▸ Brief
Reproduce the entries shown below only from the line with "h => snd h m" down to the line with "0 <= now + days", keeping both end lines and copying each one exactly.

▸ Provided data
Definition rework_cmd (m : Message) : M unit :=
  if negb (is_admin (from_id m)) then ret tt
  else
    s <- lift (text_str m) ;;
    n <- lift (py_index (py_split_max1 s) 1) ;;
    revoke_by_name n ;;;
    doc <- create_key (stack_room E) n 30 ;;
    send_message (chat_id m) (KeyReworked (key doc)).

Definition delkey_cmd (m : Message) : M unit :=
  if negb (is_admin (from_id m)) then ret tt
  else
    s <- lift (text_str m) ;;
    t <- lift (py_index (py_split_max1 s) 1) ;;
    delete_many (has_key_or_name t) ;;;
    send_message (chat_id m) DeletedText.

Definition test_cmd (m : Message) : M unit :=
  if negb (is_admin (from_id m)) then ret tt
  else
    s <- lift (text_str m) ;;
    lift (py_index (py_split_max1 s) 1) ;;;
    r <- call_ai "OK" ;;
    send_message (chat_id m) (TestOk (snd r)).

(** The dispatcher calls this handler with a text only; [text_of] reads
    it. *)
Definition chat_handler (m : Message) : M unit :=
  r <- call_ai (text_of m) ;;
  send_message (chat_id m) (PlainText (fst r)).

(** *** The dispatcher

    [telebot.TeleBot(BOT_TOKEN, threaded=False)] runs handlers in the
    calling thread: for a message, the first registered handler whose
    filters pass is called, and what it raises is raised by
    [process_new_updates] (no exception handler is installed).  Every
    handler is registered with the default content type, text. *)

(** [util.extract_command(text)]. *)
Definition extract_command (s : string) : option string :=
  if startswith "/" s then
    match py_split s with
    | first :: _ => Some (drop_first (before_at first))
    | [] => None
    end
  else None.

Definition commands_filter (cmds : list string) (m : Message) : bool :=
  match text m with
  | None => false
  | Some s =>
      match extract_command s with
      | Some c => existsb (String.eqb c) cmds
      | None => false
      end
  end.

(** [func=lambda m: not m.text.startswith("/")]. *)
Definition chat_filter (m : Message) : bool :=
  match text m with
  | None => false
  | Some s => negb (startswith "/" s)
  end.

(** The handlers in the order the decorators register them. *)
Definition message_handlers : list ((Message -> bool) * (Message -> M unit)) :=
  [ (commands_filter ["start"], start_cmd);
    (commands_filter ["help"], help_cmd);
    (commands_filter ["genkey"], genkey_cmd);
    (commands_filter ["list"], list_cmd);
    (commands_filter ["usage"], usage_cmd);
    (commands_filter ["rework"], rework_cmd);
    (commands_filter ["delkey"], delkey_cmd);
    (commands_filter ["test"], test_cmd);
    (chat_filter, chat_handler) ].

Definition process_new_message (m : Message) : M unit :=
  match find (fun h => fst h m) message_handlers with
  | Some h => snd h m
  | None => ret tt
  end.

(** [bot.process_new_updates([update])]. *)
Definition process_new_updates (u : Update) : M unit :=
  match message u with
  | Some m => process_new_message m
  | None => ret tt
  end.

(** The view of [/telegram], called with the request body. *)
Definition telegram_webhook (data : string) : M Response :=
  u <- lift (de_json E data) ;;
  process_new_updates u ;;;
  ret (mkResponse (TextBody "OK") 200).

End Program.

(** ** Derived notions used in the statements *)

(** The unique index on ["key"]: no two documents share a key. *)
Definition unique_keys (col : list KeyDoc) : Prop := NoDup (map key col).

(** The usage counter the store holds for a key, if it holds the key. *)
Definition usage_of (k : string) (w : World) : option Z :=
  option_map usage (find (has_key k) (keys_col w)).

(** A request gets past the authorization when the prompt is POSTed
    upstream. *)
Definition admits (E : Env) (k p : string) (w : World) : Prop :=
  posts (snd (ai_api E (Some k) (Some p) w)) = (posts w ++ [p])%list.

(** What [call_ai] needs from the upstream answer to return: a status
    outside 400..599 and a JSON body that holds a value, of any kind,
    at [choices[0].message.content]. *)
Definition good_answer (o : PostOutcome) : option Json :=
  match o with
  | PostResponse st b =>
      if (400 <=? st) && (st <? 600) then None
      else
        match extract_reply b with
        | Ok c => Some c
        | Raise _ => None
        end
  | _ => None
  end.

(** [now + timedelta(days=days)] is a datetime. *)
Definition representable (now days : Z) : Prop :=
  Z.abs days <= TIMEDELTA_MAX_DAYS /\
  0 <= now + days * US_PER_DAY <= DATETIME_MAX.

(** The world after one more POST, and after one more clock reading. *)
Definition posted (text : string) (w : World) : World :=
  mkWorld (keys_col w) (ticks w) (draws w) (posts w ++ [text]) (outbox w).

Definition ticked (w : World) : World :=
  mkWorld (keys_col w) (S (ticks w)) (draws w) (posts w) (outbox w).

(** The value or exception of the n-th [call_ai]. *)
Definition call_ai_result (E : Env) (n : nat) (text : string) : result (Json * Z) :=
  match upstream_at E n text with
  | PostTimeout => Raise Timeout
  | PostConnectionError => Raise ConnectionError
  | PostResponse st b =>
      match raise_for_status st with
      | Raise e => Raise e
      | Ok _ =>
          match extract_reply b with
          | Raise e => Raise e
          | Ok s => Ok (s, elapsed_at E n)
          end
      end
  end.

(** The record that the attempt after [k] collisions builds. *)
Definition doc_after (E : Env) (w : World) (k : nat) (n : string) (days : Z) : KeyDoc :=
  let now := utcnow_at E (ticks w + k)%nat in
  mkKeyDoc (token_at E (draws w + k)%nat) n now (now + days * US_PER_DAY) true 0.

(** ** Sample environments and worlds

    Concrete inputs on which the statements below are exercised. *)

(** 2026-11-04T12:00:00 in microseconds since 0001-01-01. *)
Definition noon : Z := 63929390400000000.

Definition steady_clock : nat -> Z := fun _ => noon.

(** A clock that advances by one second per reading. *)
Definition running_clock : nat -> Z := fun n => noon + Z.of_nat n * 1000000.

Definition stuck_token : nat -> string := fun _ => "tok-A".

(** Collides [n] times with ["tok-A"], then yields ["tok-B"]. *)
Definition late_token (n : nat) : nat -> string :=
  fun i => if (i <? n)%nat then "tok-A" else "tok-B".

(** The body of a completion whose first choice has the content [c]. *)
Definition completion (c : Json) : Json :=
  JObject [("choices", JArray [JObject [("message", JObject [("content", c)])]])].

Definition echo_upstream : nat -> string -> PostOutcome :=
  fun _ text => PostResponse 200 (Some (completion (JString text))).

Definition silent_upstream : nat -> string -> PostOutcome :=
  fun _ _ => PostTimeout.

(** An upstream that answers with status 304 and a completion. *)
Definition not_modified_upstream : nat -> string -> PostOutcome :=
  fun _ text => PostResponse 304 (Some (completion (JString text))).

(** A payload parser for the samples: the payload is the text of a
    message that user 7 sends in chat 70. *)
Definition text_update : string -> result Update :=
  fun data => Ok (mkUpdate 1 (Some (mkMessage 7 70 (Some data)))).

Definition sample_env (clock : nat -> Z) (token : nat -> string)
    (upstream : nat -> string -> PostOutcome) : Env :=
  mkEnv 1 clock token upstream (fun _ => 42) text_update (fun _ => None) 1000.

Definition sample_doc (exp : Z) (a : bool) : KeyDoc :=
  mkKeyDoc "tok-A" "alice" (noon - US_PER_DAY) exp a 3.

Definition world_with (col : list KeyDoc) : World := mkWorld col 0 0 [] [].

(** ** Notions for the properties of the remaining code *)

(** The fields of a record that no operation rewrites. *)
Definition identity_of (d : KeyDoc) : string * string * Z * Z :=
  (key d, name d, created_at d, expires_at d).

(** A record may only lose [active] and gain [usage]. *)
Definition ages_to (d d' : KeyDoc) : Prop :=
  identity_of d' = identity_of d /\
  (active d' = true -> active d = true) /\
  usage d <= usage d'.

(** A run of [/ai] requests that all present the key [k], one prompt
    each, with the answers in order. *)
Fixpoint serve (E : Env) (k : string) (prompts : list string) (w : World)
    : list (result Response) * World :=
  match prompts with
  | [] => ([], w)
  | p :: rest =>
      let '(r, w1) := ai_api E (Some k) (Some p) w in
      let '(rs, w2) := serve E k rest w1 in
      (r :: rs, w2)
  end.

Definition is_ok_200 (r : result Response) : bool :=
  match r with
  | Ok resp => status resp =? 200
  | Raise _ => false
  end.

Definition successes (rs : list (result Response)) : Z :=
  Z.of_nat (List.length (filter is_ok_200 rs)).

(** The world after one more [bot.send_message]. *)
Definition sent (chat : Z) (t : BotText) (w : World) : World :=
  mkWorld (keys_col w) (ticks w) (draws w) (posts w) (outbox w ++ [(chat, t)]).

(** An environment whose admin is user 7, the sender of [text_update]. *)
Definition admin_env (clock : nat -> Z) (token : nat -> string)
    (upstream : nat -> string -> PostOutcome) : Env :=
  mkEnv 7 clock token upstream (fun _ => 42) text_update (fun _ => None) 1000.

(** ** Lemmas on the collection *)

Lemma trunc_ms_gap t : 0 <= t - trunc_ms t < 1000.
Proof.
  unfold trunc_ms. pose proof (Z.mod_pos_bound t 1000 ltac:(lia)) as Hm.
  rewrite (Z.div_mod t 1000) at 1 3 by lia. lia.
Qed.

Lemma trunc_ms_le t : trunc_ms t <= t.
Proof. pose proof (trunc_ms_gap t). lia. Qed.

Lemma trunc_ms_aligned t : t mod 1000 = 0 -> trunc_ms t = t.
Proof.
  intros H. unfold trunc_ms. rewrite (Z.div_mod t 1000) at 2 by lia. lia.
Qed.

Lemma has_key_true k d : has_key k d = true <-> key d = k.
Proof. unfold has_key. apply String.eqb_eq. Qed.

Lemma has_key_false k d : has_key k d = false <-> key d <> k.
Proof. unfold has_key. apply String.eqb_neq. Qed.

Lemma has_key_self d : has_key (key d) d = true.
Proof. apply has_key_true. reflexivity. Qed.

Lemma existsb_has_key k col :
  existsb (has_key k) col = true <-> In k (map key col).
Proof.
  rewrite existsb_exists, in_map_iff. split.
  - intros [d [Hin Hk]]. exists d. split; [now apply has_key_true | exact Hin].
  - intros [d [Hk Hin]]. exists d. split; [exact Hin | now apply has_key_true].
Qed.

Lemma find_absent_key k col (p : KeyDoc -> bool) :
  ~ In k (map key col) ->
  find (fun d => has_key k d && p d) col = None.
Proof.
  induction col as [|a col IH]; simpl; intros Hn; [reflexivity|].
  destruct (has_key k a) eqn:Ha.
  - apply has_key_true in Ha. tauto.
  - simpl. apply IH. tauto.
Qed.

Lemma find_key_active_unique col d :
  unique_keys col -> In d col ->
  find (has_key_active (key d)) col = if active d then Some d else None.
Proof.
  unfold unique_keys, has_key_active.
  induction col as [|a col IH]; simpl; intros Hu Hin; [contradiction|].
  inversion Hu as [|? ? Hna Hu']; subst.
  destruct Hin as [->|Hin].
  - rewrite has_key_self. simpl. destruct (active d); [reflexivity|].
    now apply find_absent_key.
  - assert (Hne : has_key (key d) a = false).
    { apply has_key_false. intros Heq. apply Hna. rewrite Heq.
      now apply in_map. }
    rewrite Hne. simpl. now apply IH.
Qed.

Lemma find_key_unique col d :
  unique_keys col -> In d col -> find (has_key (key d)) col = Some d.
Proof.
  unfold unique_keys.
  induction col as [|a col IH]; simpl; intros Hu Hin; [contradiction|].
  inversion Hu as [|? ? Hna Hu']; subst.
  destruct Hin as [->|Hin].
  - now rewrite has_key_self.
  - assert (Hne : has_key (key d) a = false).
    { apply has_key_false. intros Heq. apply Hna. rewrite Heq.
      now apply in_map. }
    rewrite Hne. now apply IH.
Qed.

Lemma find_update_first_same k f col :
  (forall d, key (f d) = key d) ->
  find (has_key k) (update_first (has_key k) f col)
  = option_map f (find (has_key k) col).
Proof.
  intros Hf. induction col as [|a col IH]; simpl; [reflexivity|].
  destruct (has_key k a) eqn:Ha; simpl.
  - assert (H : has_key k (f a) = true).
    { apply has_key_true. rewrite Hf. now apply has_key_true. }
    now rewrite H.
  - now rewrite Ha.
Qed.

Lemma find_update_first_other k k' f col :
  (forall d, key (f d) = key d) -> k' <> k ->
  find (has_key k') (update_first (has_key k) f col)
  = find (has_key k') col.
Proof.
  intros Hf Hne. induction col as [|a col IH]; simpl; [reflexivity|].
  destruct (has_key k a) eqn:Ha; simpl.
  - apply has_key_true in Ha.
    assert (H1 : has_key k' (f a) = false).
    { apply has_key_false. rewrite Hf. congruence. }
    assert (H2 : has_key k' a = false).
    { apply has_key_false. congruence. }
    now rewrite H1, H2.
  - destruct (has_key k' a); [reflexivity | exact IH].
Qed.

Lemma map_key_update_first p f col :
  (forall d, key (f d) = key d) ->
  map key (update_first p f col) = map key col.
Proof.
  intros Hf. induction col as [|a col IH]; simpl; [reflexivity|].
  destruct (p a); simpl; [now rewrite Hf | now rewrite IH].
Qed.

Lemma map_key_update_all p f col :
  (forall d, key (f d) = key d) ->
  map key (update_all p f col) = map key col.
Proof.
  intros Hf. unfold update_all. rewrite map_map. apply map_ext.
  intros a. destruct (p a); [apply Hf | reflexivity].
Qed.

Lemma update_first_unique col d f :
  unique_keys col -> In d col ->
  update_first (has_key (key d)) f col
  = map (fun x => if has_key (key d) x then f x else x) col.
Proof.
  unfold unique_keys.
  induction col as [|a col IH]; simpl; intros Hu Hin; [contradiction|].
  inversion Hu as [|? ? Hna Hu']; subst.
  destruct Hin as [->|Hin].
  - rewrite has_key_self. f_equal.
    rewrite <- (map_id col) at 1. apply map_ext_in. intros x Hx.
    assert (Hne : has_key (key d) x = false).
    { apply has_key_false. intros Heq. apply Hna. rewrite <- Heq.
      now apply in_map. }
    now rewrite Hne.
  - assert (Hne : has_key (key d) a = false).
    { apply has_key_false. intros Heq. apply Hna. rewrite Heq.
      now apply in_map. }
    rewrite Hne. f_equal. now apply IH.
Qed.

▸ Your response
  | Some h => snd h m
  | None => ret tt
  end.

(** [bot.process_new_updates([update])]. *)
Definition process_new_updates (u : Update) : M unit :=
  match message u with
  | Some m => process_new_message m
  | None => ret tt
  end.

(** The view of [/telegram], called with the request body. *)
Definition telegram_webhook (data : string) : M Response :=
  u <- lift (de_json E data) ;;
  process_new_updates u ;;;
  ret (mkResponse (TextBody "OK") 200).

End Program.

(** ** Derived notions used in the statements *)

(** The unique index on ["key"]: no two documents share a key. *)
Definition unique_keys (col : list KeyDoc) : Prop := NoDup (map key col).

(** The usage counter the store holds for a key, if it holds the key. *)
Definition usage_of (k : string) (w : World) : option Z :=
  option_map usage (find (has_key k) (keys_col w)).

(** A request gets past the authorization when the prompt is POSTed
    upstream. *)
Definition admits (E : Env) (k p : string) (w : World) : Prop :=
  posts (snd (ai_api E (Some k) (Some p) w)) = (posts w ++ [p])%list.

(** What [call_ai] needs from the upstream answer to return: a status
    outside 400..599 and a JSON body that holds a value, of any kind,
    at [choices[0].message.content]. *)
Definition good_answer (o : PostOutcome) : option Json :=
  match o with
  | PostResponse st b =>
      if (400 <=? st) && (st <? 600) then None
      else
        match extract_reply b with
        | Ok c => Some c
        | Raise _ => None
        end
  | _ => None
  end.

(** [now + timedelta(days=days)] is a datetime. *)
Definition representable (now days : Z) : Prop :=
  Z.abs days <= TIMEDELTA_MAX_DAYS /\
  0 <= now + days * US_PER_DAY <= DATETIME_MAX.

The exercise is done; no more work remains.